Crônica: A juventude Maldrasta, por Evandro Calafange


A juventude Maldrasta
By Evandro Calafange

No último dia do SEXO fui enxovalhado de expressões das tais: Feliz dia do SEXO; Parabéns pelo dia do SEXO etc. Por jovens que pegam uma avaliação de língua portuguesa e não sabem o que é um SUBSTANTIVO ou, simplesmente, diferenciar um ADJETIVO de um SUBSTANTIVADO. Mas, eles sabem muito bem qual é o dia para comemorar o objeto de desejo da molecada, falo do SEXO.
Objeto porque nos neurônios deles só existe essa palavra. Só querem praticar isso. Uma, duas, três vezes mais e muito mais com sei lá quem. Não importa saber com quem. Mas se esse alguém lhe satisfizer sexual, é o que importa.

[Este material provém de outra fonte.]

Lemma gtk_final_setting_running R w argv calls name :
  Gtk.startup R w argv = Running calls ->
  final_setting name calls = final_setting name (Gtk.view_settings w).
Proof.
  intros (url & width & height & ->)%gtk_running_calls.
  rewrite !final_setting_app, gtk_context_no_setting.
  by destruct (final_setting name (Gtk.view_settings w)).
Qed.

(** X16.  The GTK shell with DBROWSER_MEMORY_LIMIT a non-empty string
    of ASCII digits, within the interpreter's digit limit and with a
    value that the unsigned C integer of [set_memory_limit] holds: the
    memory pressure settings attached to the fresh data manager carry
    the decimal value of the string as ceiling, with kill, strict and
    conservative thresholds 0.95, 0.85 and 0.7; no other ceiling is set,
    and [ctx] is the context built on that data manager. *)
Theorem gtk_decimal_memory_limit_configured R w ds :
  getenv w "DBROWSER_MEMORY_LIMIT" = Some ds ->
  ds <> [] -> Forall (fun c => is_digit c = true) ds ->
  int_max_str_digits R = 0 \/ length ds <= int_max_str_digits R ->
  c_uint (decimal_value ds) = true ->
  memory_limits (Gtk.context R w) = [decimal_value ds]
  /\ exists rest,
       Gtk.context R w
       = NewDataManager :: MemoryLimit (decimal_value ds)
         :: KillThreshold (95 # 100) :: StrictThreshold (85 # 100)
         :: ConservativeThreshold (7 # 10) :: AttachMemoryPressure
         :: ContextWithDataManager :: rest.
Proof.
  intros Hv Hne Hd Hlim _.
  pose proof (py_int_decimal R ds Hne Hd Hlim) as Hi.
  split; [|by apply (gtk_memory_limit_configured R w ds)].
  unfold Gtk.context, Gtk.memory_pressure. rewrite Hv.
  apply nonempty_true in Hne. cbn [truthy default]. simpl. rewrite Hne, Hi.
  unfold memory_limits. split_when; reflexivity.
Qed.

Lemma gtk_decimal_memory_limit_configured_witness :
  memory_limits (Gtk.context ascii_runtime
                   (setenv sample_world "DBROWSER_MEMORY_LIMIT" (lit "256")))
  = [256%Z].
Proof.
  refine (proj1 (gtk_decimal_memory_limit_configured ascii_runtime
            (setenv sample_world "DBROWSER_MEMORY_LIMIT" (lit "256")) (lit "256")
            eq_refl _ _ _ eq_refl)).
  - discriminate.
  - repeat constructor.
  - right. vm_compute. lia.
Defined.

Lemma gtk_view_settings_no_memory_limit w :
  memory_limits (Gtk.view_settings w) = [].
Proof. unfold Gtk.view_settings, memory_limits. split_when; reflexivity. Qed.

Lemma gtk_context_no_window_size R w : window_sizes (Gtk.context R w) = [].
Proof.
  unfold window_sizes, Gtk.context, Gtk.memory_pressure.
  destruct (py_int R _); split_when; reflexivity.
Qed.

Lemma gtk_view_settings_no_window_size w : window_sizes (Gtk.view_settings w) = [].
Proof. unfold window_sizes, Gtk.view_settings. split_when; reflexivity. Qed.

(** X17.  The GTK shell with a DBROWSER_MEMORY_LIMIT that [int] does
    not accept, and a window size that reads well and that C integers
    hold: the error is swallowed and no memory ceiling is set, [ctx] is
    still built on the fresh data manager, and the start-up goes on to
    the event loop with the window size asked for. *)
Theorem gtk_malformed_memory_limit_still_starts R w v prog url rest width height :
  url ∉ [lit "-h"; lit "--help"] ->
  getenv w "DBROWSER_MEMORY_LIMIT" = Some v -> v <> [] ->
  py_int R v = None ->
  parse_size R (getenv_default w "DBROWSER_SIZE" (lit "800x600")) = Some (width, height) ->
  c_int width = true -> c_int height = true ->
  exists calls,
    Gtk.startup R w (prog :: url :: rest) = Running calls
    /\ memory_limits calls = []
    /\ ContextWithDataManager ∈ calls
    /\ window_sizes calls = [(width, height)].
Proof.
  intros Hh Hv Hne Hi Hs Hwidth Hheight.
  destruct (gtk_malformed_memory_limit_ignored R w v Hv Hne Hi) as (tl & Hctx & Hml).
  unfold Gtk.startup. rewrite (not_help_flag url Hh), Hs, Hwidth, Hheight.
  eexists. split; [reflexivity|]. split; [|split].
  - unfold memory_limits in *. rewrite !omap_app, Hml.
    fold (memory_limits (Gtk.view_settings w)).
    by rewrite gtk_view_settings_no_memory_limit.
  - rewrite Hctx. apply list_elem_of_further, list_elem_of_here.
  - unfold window_sizes. rewrite !omap_app.
    fold (window_sizes (Gtk.context R w)). fold (window_sizes (Gtk.view_settings w)).
    by rewrite gtk_context_no_window_size, gtk_view_settings_no_window_size.
Qed.

Lemma gtk_malformed_memory_limit_still_starts_witness :
  exists calls,
    Gtk.startup ascii_runtime (setenv sample_world "DBROWSER_MEMORY_LIMIT" (lit "1GB"))
      [lit "browser.py"; lit "https://example.org/"] = Running calls
    /\ memory_limits calls = []
    /\ ContextWithDataManager ∈ calls
    /\ window_sizes calls = [(800, 600)%Z].
Proof.
  refine (gtk_malformed_memory_limit_still_starts ascii_runtime
            (setenv sample_world "DBROWSER_MEMORY_LIMIT" (lit "1GB"))
            (lit "1GB") (lit "browser.py") (lit "https://example.org/") []
            800%Z 600%Z _ eq_refl _ eq_refl eq_refl eq_refl eq_refl).
  - apply not_listed. reflexivity.
  - discriminate.
Defined.

(** A size that reads well and that a C integer does not hold stops
    both shells where the window is sized. *)
Example oversized_window_aborts :
  let w := setenv sample_world "DBROWSER_SIZE" (lit "99999999999x1") in
  let argv := [lit "browser.py"; lit "https://example.org/"] in
  parse_size ascii_runtime (lit "99999999999x1") = Some (99999999999, 1)%Z
  /\ Gtk.startup ascii_runtime w argv
     = Crash [DefaultContext; NoThirdPartyCookies; NewWindow]
  /\ exists calls, Qt.startup ascii_runtime w argv = Crash calls
                   /\ last calls = Some NewWindow.
Proof. split; [reflexivity|]. split; [reflexivity|]. eexists. split; reflexivity. Qed.

(** X18.  In the GTK shell DBROWSER_CACHE_DIR is honoured only while
    DBROWSER_MEMORY_LIMIT is unset or empty: with a memory limit set
    (well formed or not) no disk cache directory is configured. *)
Theorem gtk_memory_limit_drops_cache_dir R w :
  disk_cache_dirs (Gtk.context R w)
  = if truthy (getenv w "DBROWSER_MEMORY_LIMIT") then []
    else if truthy (getenv w "DBROWSER_CACHE_DIR")
         then [expanduser w (default [] (getenv w "DBROWSER_CACHE_DIR"))]
         else [].
Proof.
  unfold Gtk.context, Gtk.memory_pressure, disk_cache_dirs.
  destruct (truthy (getenv w "DBROWSER_MEMORY_LIMIT")).
  - destruct (py_int R _); split_when; reflexivity.
  - split_when; reflexivity.
Qed.

(** X19.  The toggles of the GTK shell once its start-up runs: the
    page cache ends up on with DBROWSER_FAST even when DBROWSER_LOW_MEM
    turned it off before, and off with DBROWSER_LOW_MEM alone; WebGL
    ends up on exactly with DBROWSER_WEBGL; JavaScript and image
    loading are only ever turned off, by DBROWSER_NO_JS and
    DBROWSER_NO_IMAGES. *)
Theorem gtk_toggles R w argv calls :
  Gtk.startup R w argv = Running calls ->
  final_setting "enable_page_cache" calls
    = (if truthy (getenv w "DBROWSER_FAST") then Some true
       else if truthy (getenv w "DBROWSER_LOW_MEM") then Some false else None)
  /\ final_setting "enable_webgl" calls = Some (truthy (getenv w "DBROWSER_WEBGL"))
  /\ final_setting "enable_javascript" calls
     = (if truthy (getenv w "DBROWSER_NO_JS") then Some false else None)
  /\ final_setting "auto_load_images" calls
     = (if truthy (getenv w "DBROWSER_NO_IMAGES") then Some false else None).
Proof.
  intros Hrun. rewrite !(gtk_final_setting_running R w argv calls _ Hrun).
  unfold Gtk.view_settings, final_setting, when.
  destruct (truthy (getenv w "DBROWSER_FAST")), (truthy (getenv w "DBROWSER_LOW_MEM")),
    (truthy (getenv w "DBROWSER_WEBGL")), (truthy (getenv w "DBROWSER_NO_JS")),
    (truthy (getenv w "DBROWSER_NO_IMAGES")); repeat split; reflexivity.
Qed.

Lemma gtk_toggles_witness :
  final_setting "enable_page_cache"
    (calls_of (Gtk.startup ascii_runtime
                 (setenv (setenv sample_world "DBROWSER_LOW_MEM" (lit "1"))
                    "DBROWSER_FAST" (lit "1"))
                 [lit "browser.py"; lit "https://example.org/"]))
  = Some true.
Proof.
  refine (eq_trans (proj1 (gtk_toggles ascii_runtime
            (setenv (setenv sample_world "DBROWSER_LOW_MEM" (lit "1"))
               "DBROWSER_FAST" (lit "1"))
            [lit "browser.py"; lit "https://example.org/"] _ eq_refl)) _).
  reflexivity.
Defined.

(** X20.  What no environment variable changes in the settings of the
    GTK view: once the start-up runs, access from file URLs to files
    and to other origins, clipboard access and automatic window opening
    by scripts, plugins and hyperlink auditing are off, and the user
    agent is Mozilla/5.0. *)
Theorem gtk_fixed_restrictions R w argv calls :
  Gtk.startup R w argv = Running calls ->
  Forall (fun name => final_setting name calls = Some false)
    ["allow_file_access_from_file_urls"; "allow_universal_access_from_file_urls";
     "javascript_can_access_clipboard"; "javascript_can_open_windows_automatically";
     "enable_plugins"; "enable_hyperlink_auditing"]
  /\ UserAgent (lit "Mozilla/5.0") ∈ calls
  /\ (forall ua, UserAgent ua ∈ calls -> ua = lit "Mozilla/5.0").
Proof.
  intros Hrun. split; [|split].
  - repeat (apply List.Forall_cons;
            [rewrite (gtk_final_setting_running R w argv calls _ Hrun);
             unfold Gtk.view_settings, final_setting; split_when; reflexivity|]).
    apply List.Forall_nil.
  - apply gtk_running_calls in Hrun as (url & width & height & ->).
    rewrite !elem_of_app. right. right. left.
    unfold Gtk.view_settings. rewrite !elem_of_app. do 6 right.
    apply list_elem_of_here.
  - apply gtk_running_calls in Hrun as (url & width & height & ->).
    intros ua Hua. apply list_elem_of_In in Hua.
    unfold Gtk.context, Gtk.memory_pressure, Gtk.view_settings in Hua.
    rewrite !in_app_iff in Hua.
    assert (forall c l, In (UserAgent ua) (when c l) -> In (UserAgent ua) l) as Hw.
    { intros [] l; [done|intros []]. }
    repeat match type of Hua with
           | _ \/ _ => destruct Hua as [Hua|Hua]
           | In _ (when _ _) => apply Hw in Hua
           | In _ (if ?c then _ else _) => destruct c
           | In _ (match ?c with _ => _ end) => destruct c
           | In _ (_ ++ _) => apply in_app_iff in Hua
           | In _ (_ :: _) => destruct Hua as [Hua|Hua]; [try discriminate Hua|]
           | In _ [] => destruct Hua
           end; try (by injection Hua).
Qed.

Lemma gtk_fixed_restrictions_witness :
  UserAgent (lit "Mozilla/5.0")
    ∈ calls_of (Gtk.startup ascii_runtime
                  (setenv sample_world "DBROWSER_WEBGL" (lit "1"))
                  [lit "browser.py"; lit "https://example.org/"]).
Proof.
  exact (proj1 (proj2 (gtk_fixed_restrictions ascii_runtime
           (setenv sample_world "DBROWSER_WEBGL" (lit "1"))
           [lit "browser.py"; lit "https://example.org/"] _ eq_refl))).
Defined.

Lemma qt_running_calls R w argv calls :
  Qt.startup R w argv = Running calls ->
  exists pre width height,
    (forall name, final_setting name pre = None)
    /\ calls = pre ++ Qt.page_settings w ++ [StartPollTimer 500; ShowWindow; MainLoop]
    /\ window_sizes calls = [(width, height)].
Proof.
  unfold Qt.startup. destruct argv as [|prog [|url rest]]; try done.
  destruct (bool_decide _); [done|].
  destruct (parse_size R _) as [[width height]|]; [|done].
  destruct (c_int width && c_int height); [|done].
  intros [= <-].
  eexists (_ ++ [NewView] ++ Qt.profile w ++ [NewWindow; WindowSize width height]),
    width, height.
  assert (forall name,
            final_setting name
              ([SetEnvDefault "QT_QUICK_BACKEND" (lit "software");
                SetEnvDefault "QTWEBENGINE_DISABLE_GPU" (lit "1");
                SetEnvDefault "QTWEBENGINE_CHROMIUM_FLAGS"
                  (lit "--disable-gpu --disable-software-rasterizer");
                NewApplication] ++ [NewView] ++ Qt.profile w
               ++ [NewWindow; WindowSize width height]) = None) as Hpre.
  { intros name. unfold final_setting, Qt.profile. split_when; reflexivity. }
  split; [apply Hpre|]. split.
  - rewrite <- !app_assoc. simpl. by rewrite <- !app_assoc.
  - unfold window_sizes, Qt.profile, Qt.page_settings. split_when; reflexivity.
Qed.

Então, como um Mestre que cada dia tira aproveito das situações do dia a dia da sala de aula. Resolvi que iria abordar temas bem “cabeludo” sobre o universo jovem nas produções de notícias nas aulas de Língua Portuguesa. E não foi surpresa para mim a reação de alguns componentes e de todos os compositores do grupo. Pois o interesse pelas temáticas Drogas, Sexualidade, Opção sexual, Prostituição sexual etc.; foram “curtidas” pela maioria dos componentes dos grupos.
Falar destas temáticas para eles é como falar em futebol, comida, show, um novo filme, não o de Harry Potter, pois a saga já chegou ao fim meses atrás. Mas um filme bom que esteja em cartaz no cinema. Entretanto, o que mais me chocou, não foi nada disso. Foram os próprios telejornais; o que eram anunciados, noticiado. Cada notícia lida e assistida sobre essa juventude maldrasta são um tormento para um adulto consciente de todos os males que o universo juvenil está envolto.

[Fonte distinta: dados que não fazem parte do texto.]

(** Truncation toward zero: [Z.quot] is the quotient that rounds toward
    zero. *)
Definition truncate (x : float) : option Z :=
  match fraction x with
  | Some (n, d) => Some (Z.quot n d)
  | None => None
  end.

Definition parameter (virtual_hour : float) (lower_hour upper_hour : Z) : float :=
  ((virtual_hour - to_float lower_hour) / to_float (upper_hour - lower_hour))%float.

Definition channel (a b : Z) (t : float) : option Z :=
  truncate (to_float a + to_float (b - a) * t)%float.

Definition interpolate (c1 c2 : color) (t : float) : option color :=
  let '(r1, g1, b1) := c1 in
  let '(r2, g2, b2) := c2 in
  match channel r1 r2 t, channel g1 g2 t, channel b1 b2 t with
  | Some r, Some g, Some b => Some (r, g, b)
  | _, _, _ => None
  end.

End SkySpec.

(** ** Controller *)

Module Controller.
Import Py Eff Client Daylight.

Record WLEDController : Type := mkController
  { mapping : list (Z * Z * string);
    client : WLEDClient;
    pattern_presets : list Z;
    pattern_index : Z;
    daylight : option DaylightCycle }.

Definition set_daylight (d : option DaylightCycle) (c : WLEDController)
  : WLEDController :=
  {| mapping := mapping c; client := client c;
     pattern_presets := pattern_presets c; pattern_index := pattern_index c;
     daylight := d |}.

Definition set_pattern_index (i : Z) (c : WLEDController) : WLEDController :=
  {| mapping := mapping c; client := client c;
     pattern_presets := pattern_presets c; pattern_index := i;
     daylight := daylight c |}.

(** A method of [self.daylight], run on the controller's state. *)
Definition on_daylight {A} (m : M (DaylightCycle * world) A)
  : M (WLEDController * world) A :=
  fun '(c, w) =>
    match daylight c with
    | Some d =>
        let '(r, (d', w')) := m (d, w) in
        (r, (set_daylight (Some d') c, w'))
    | None => (Raise AttributeError, (c, w))
    end.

E indignado, comentei com uma aluna que tem por volta de 14 para 16 anos, sobre essa onda de violência que está assombrando o mundo que ela vive e que eu vivo, é claro. E o impressionante é que ela nem sequer teve uma reação de indignação ou não. Simplesmente, sorriu como se rir de uma péssima piada contada por um péssimo humorista ou um falso profissional dessa área.
Agora, a minha mente estacionou. Depois de relembrar desse enfadonho episódio; não consigo escrever mais nada. A minha confusão mental é imensa, está imersa as indignações e as alusões de um dia pleno. Não consigo refletir nenhuma palavra se não for palavras de baixo calão. Só assim para expressão tanta indignação, mais uma vez a mesma palavra, mas foi preciso claro leitor; por essa juventude tão insana. Eles são, roubando um pouco os direitos autorais de Gilberto Braga e Ricardo Linhares, os verdadeiros insensatos corações. Os Léos da vida real. E como se diz os clichês: A vida imita a arte e a arte imita a vida. E vamos presenciando esse mundo de horror e de insanidade mental desses jovens tão viris. Porém, para nada serve essa virilidade toda.

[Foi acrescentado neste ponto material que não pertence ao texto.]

(** * o1-engineer: the model provider abstraction and the response-to-action
    pipeline, embedded from [model_manager.py] and [o1-eng.py].

    Python [str] values are modelled as Rocq [string]s, i.e. sequences of
    code points in the range 0..255; the character classes below are the
    restriction of Python's Unicode classes to that range.  Python [dict]s
    whose iteration order is observable ([added_files], the edit instruction
    map) are insertion-ordered association lists with unique keys; the
    filesystem, the process environment and the static model registry, whose
    order is never observed, are [gmap]s. *)

From Stdlib Require Import String Ascii ZArith List Lia Bool DecimalString.
From stdpp Require Import gmap strings list fin_maps.
From Equations Require Import Equations.

Local Open Scope string_scope.

(** ** Python text primitives *)

Module Py.

Definition code (c : ascii) : N := N_of_ascii c.

Definition between (lo hi n : N) : bool := ((lo <=? n) && (n <=? hi))%N.

(** [str.isspace] on one character; also the regular expression class
    [\s] of a [str] pattern. *)
Definition isspace (c : ascii) : bool :=
  let n := code c in
  between 9 13 n || between 28 32 n || (n =? 133)%N || (n =? 160)%N.

(** The regular expression class [\w] of a [str] pattern: alphanumeric
    code points and the underscore. *)
Definition isword (c : ascii) : bool :=
  let n := code c in
  between 48 57 n || between 65 90 n || between 97 122 n || (n =? 95)%N
  || (n =? 170)%N || (n =? 178)%N || (n =? 179)%N || (n =? 181)%N
  || (n =? 185)%N || (n =? 186)%N || between 188 190 n
  || between 192 214 n || between 216 246 n || between 248 255 n.

Definition newline : ascii := ascii_of_N 10.
Definition nl : string := String newline EmptyString.

(** [s.lstrip()], [s.rstrip()], [s.strip()] *)
Fixpoint lstrip (s : string) : string :=
  match s with
  | EmptyString => EmptyString
  | String c s' => if isspace c then lstrip s' else s
  end.

Fixpoint rstrip (s : string) : string :=
  match s with
  | EmptyString => EmptyString
  | String c s' =>
      match rstrip s' with
      | EmptyString => if isspace c then EmptyString else String c EmptyString
      | r => String c r
      end
  end.

Definition strip (s : string) : string := rstrip (lstrip s).

(** Truth value of a [str]: the empty string is false. *)
Definition truthy (s : string) : bool :=
  match s with EmptyString => false | _ => true end.

(** Truth value of an optional [str]: [None] and the empty string are false. *)
Definition truthy_opt (o : option string) : bool :=
  match o with Some s => truthy s | None => false end.

(** [s.startswith(p)] *)
Definition startswith (p s : string) : bool := String.prefix p s.

(** [s[n:]] for [n >= 0] *)
Fixpoint slice_from (n : nat) (s : string) : string :=
  match n, s with
  | O, _ => s
  | S n', String _ s' => slice_from n' s'
  | S _, EmptyString => EmptyString
  end.

(** [s[:n]] for [n >= 0] *)
Fixpoint slice_to (n : nat) (s : string) : string :=
  match n, s with
  | S n', String c s' => String c (slice_to n' s')
  | _, _ => EmptyString
  end.

(** [s.split(sep)] for a one-character separator: never the empty list. *)
Fixpoint split_char (sep : ascii) (s : string) : list string :=
  match s with
  | EmptyString => [EmptyString]
  | String c s' =>
      if Ascii.eqb c sep then EmptyString :: split_char sep s'
      else match split_char sep s' with
           | [] => [String c EmptyString]
           | w :: ws => String c w :: ws
           end
  end.

(** [s.split(sep, 1)] for a one-character separator: one or two pieces. *)
Fixpoint split_once (sep : ascii) (s : string) : string * option string :=
  match s with
  | EmptyString => (EmptyString, None)
  | String c s' =>
      if Ascii.eqb c sep then (EmptyString, Some s')
      else let '(h, t) := split_once sep s' in (String c h, t)
  end.

(** [sep.join(l)] *)
Definition join (sep : string) (l : list string) : string := String.concat sep l.

(** [l[-n:]] for [n > 0]: the last [n] elements, the whole list when it is
    shorter. *)
Definition last_n {A} (n : nat) (l : list A) : list A :=
  skipn (length l - n) l.

(** [str(x)] of an optional string ([None] prints as the word None). *)
Definition str_opt (o : option string) : string :=
  match o with Some s => s | None => "None" end.

(** [len(s)] *)
Definition len (s : string) : Z := Z.of_nat (String.length s).

(** [sub in s] *)
Fixpoint contains (sub s : string) : bool :=
  startswith sub s ||
  match s with
  | EmptyString => false
  | String _ s' => contains sub s'
  end.

(** [s.split()]: the maximal runs of non-whitespace characters.  [word]
    holds the run being read, if any. *)
Fixpoint split_ws_from (word : option string) (s : string) : list string :=
  match s with
  | EmptyString => match word with Some w => [w] | None => [] end
  | String c s' =>
      if isspace c then
        match word with
        | Some w => w :: split_ws_from None s'
        | None => split_ws_from None s'
        end
      else
        split_ws_from
          (Some (match word with Some w => w | None => EmptyString end
                 ++ String c EmptyString)) s'
  end.

Definition split_ws (s : string) : list string := split_ws_from None s.

(** [c * n] for a one-character string [c] *)
Fixpoint repeat_char (c : ascii) (n : nat) : string :=
  match n with
  | O => EmptyString
  | S n' => String c (repeat_char c n')
  end.

(** [s.lower()]: among the code points below 256 the letters [A-Z] and the
    capital letters of Latin-1 have a lower-case form, 32 further on. *)
Definition lower_char (c : ascii) : ascii :=
  let n := code c in
  if between 65 90 n || between 192 214 n || between 216 222 n
  then ascii_of_N (n + 32) else c.

Fixpoint lower (s : string) : string :=
  match s with
  | EmptyString => EmptyString
  | String c s' => String (lower_char c) (lower s')
  end.

End Py.

(** ** Insertion-ordered dictionaries *)

Module Dict.

Definition t (V : Type) : Type := list (string * V).

Definition empty {V} : t V := [].

(** [d.get(k)] *)
Fixpoint get {V} (k : string) (d : t V) : option V :=
  match d with
  | [] => None
  | (k', v) :: d' => if String.eqb k k' then Some v else get k d'
  end.

(** [k in d] *)
Definition mem {V} (k : string) (d : t V) : bool :=
  match get k d with Some _ => true | None => false end.

(** [d[k] = v]: an existing key keeps its position, a new key goes last. *)
Fixpoint set {V} (k : string) (v : V) (d : t V) : t V :=
  match d with
  | [] => [(k, v)]
  | (k', v') :: d' =>
      if String.eqb k k' then (k', v) :: d' else (k', v') :: set k v d'
  end.

Definition keys {V} (d : t V) : list string := map fst d.
Definition values {V} (d : t V) : list V := map snd d.

(** The representation invariant of a dictionary: keys are unique. *)
Definition wf {V} (d : t V) : Prop := NoDup (keys d).

End Dict.

(** ** The fragment of Python's [re] used by the program *)

Module Re.

Inductive cclass : Type :=
| Word      (* \w *)
| Space     (* \s *)
| AnyChar   (* [\s\S] *)
| Dot.      (* . without DOTALL: anything but a newline *)

Definition in_class (c : cclass) (a : ascii) : bool :=
  match c with
  | Word => Py.isword a
  | Space => Py.isspace a
  | AnyChar => true
  | Dot => negb (Ascii.eqb a Py.newline)
  end.

Inductive regex : Type :=
| Lit (s : string)
| Rep (c : cclass) (min : nat) (greedy : bool)   (* c*  c+  c*?  c+? *)
| Alt (r1 r2 : regex)
| Opt (r : regex)                                (* (?:r)? *)
| Group (r : regex)                              (* (r), capturing *)
| Seq (r1 r2 : regex).

Definition captures : Type := list string.

Section Matcher.
Context {R : Type}.

(** What remains to be matched after a sub-expression: it receives the
    rest of the subject and the groups closed so far. *)
Definition cont : Type := string -> captures -> option R.

(** Backtracking repetition of a character class.  A greedy repetition
    first takes one more character and gives it back when the rest fails;
    a lazy one first tries the rest. *)
Fixpoint rep (c : cclass) (greedy : bool) (min : nat) (s : string)
    (caps : captures) (k : cont) : option R :=
  let more :=
    match s with
    | String a s' =>
        if in_class c a then rep c greedy (Nat.pred min) s' caps k else None
    | EmptyString => None
    end in
  match min with
  | S _ => more
  | O =>
      if greedy then
        match s with
        | String a s' =>
            match more with
            | Some r => Some r
            | None => k s caps
            end
        | EmptyString => k s caps
        end
      else
        match k s caps with
        | Some r => Some r
        | None => more
        end
  end.

Fixpoint run (r : regex) (s : string) (caps : captures) (k : cont)
    : option R :=
  match r with
  | Lit l =>
      if Py.startswith l s then k (Py.slice_from (String.length l) s) caps
      else None
  | Rep c min greedy => rep c greedy min s caps k
  | Alt r1 r2 =>
      match run r1 s caps k with
      | Some x => Some x
      | None => run r2 s caps k
      end
  | Opt r1 =>
      match run r1 s caps k with
      | Some x => Some x
      | None => k s caps
      end
  | Group r1 =>
      run r1 s caps (fun s' caps' =>
        k s' (caps' ++ [Py.slice_to (String.length s - String.length s') s])%list)
  | Seq r1 r2 =>
      run r1 s caps (fun s' caps' => run r2 s' caps' k)
  end.
End Matcher.

(** A match anchored at the start of [s]: the groups and the unmatched rest. *)
Definition match_at (r : regex) (s : string) : option (captures * string) :=
  run r s [] (fun rest caps => Some (caps, rest)).

(** [re.match(r, s)]: the groups of the match at the start of [s]. *)
Definition re_match (r : regex) (s : string) : option captures :=
  option_map fst (match_at r s).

Qual será a visão de futuro dessas criaturas? Que só pensam em baladas, bebidas e muita droga na Neura. Coitada da dona Neura. Que tem que aturar essa neurose toda dessa juventude sem perspectiva de futuro. E aproveitando o gancho na nova trama das 18h da Rede Globo: A vida da gente é uma só. Se você não tem uma trama cheia de vida para vivenciar; você, rapaziada, não tem nada. Simplesmente, umas e outras baforadas, umas tragadas no cigarro comunitário; uma guinada na veia e uma cheirada sem perfume de seu ninguém. A cheirada na dama de branco que te consome e te rouba à vida. E você não passa de uma pedra de CRACK: fria, dura, barata e agonizante por companhia...
Eu quero o amanhã cheio de realização de sonhos sonhados acordados. Eu quero uma trama cheia de vida. Para um dia parar e pensar: você eu vivi e continuo vivendo. De ti quero o melhor. De ti quero o mais simples. O mais singelo que você possa me oferecer. Mais seja prazeroso e duradouro como a bela vida tem que ser. E que os males não saiam da tela do cinema e da tevê. E que da vida eu possa levar os belos frutos da alvorada daquele campo límpido e resplandecente de beleza onde eu vivi sozinho ou em companhias gentis.
A ti vida, eu faço homenagem nesse dia tão saudosista pela humanidade a fora. Por vidas que o terrorismo afanou. Que numa jogada de tirania apagou os reluzentes olhares de seres viventes.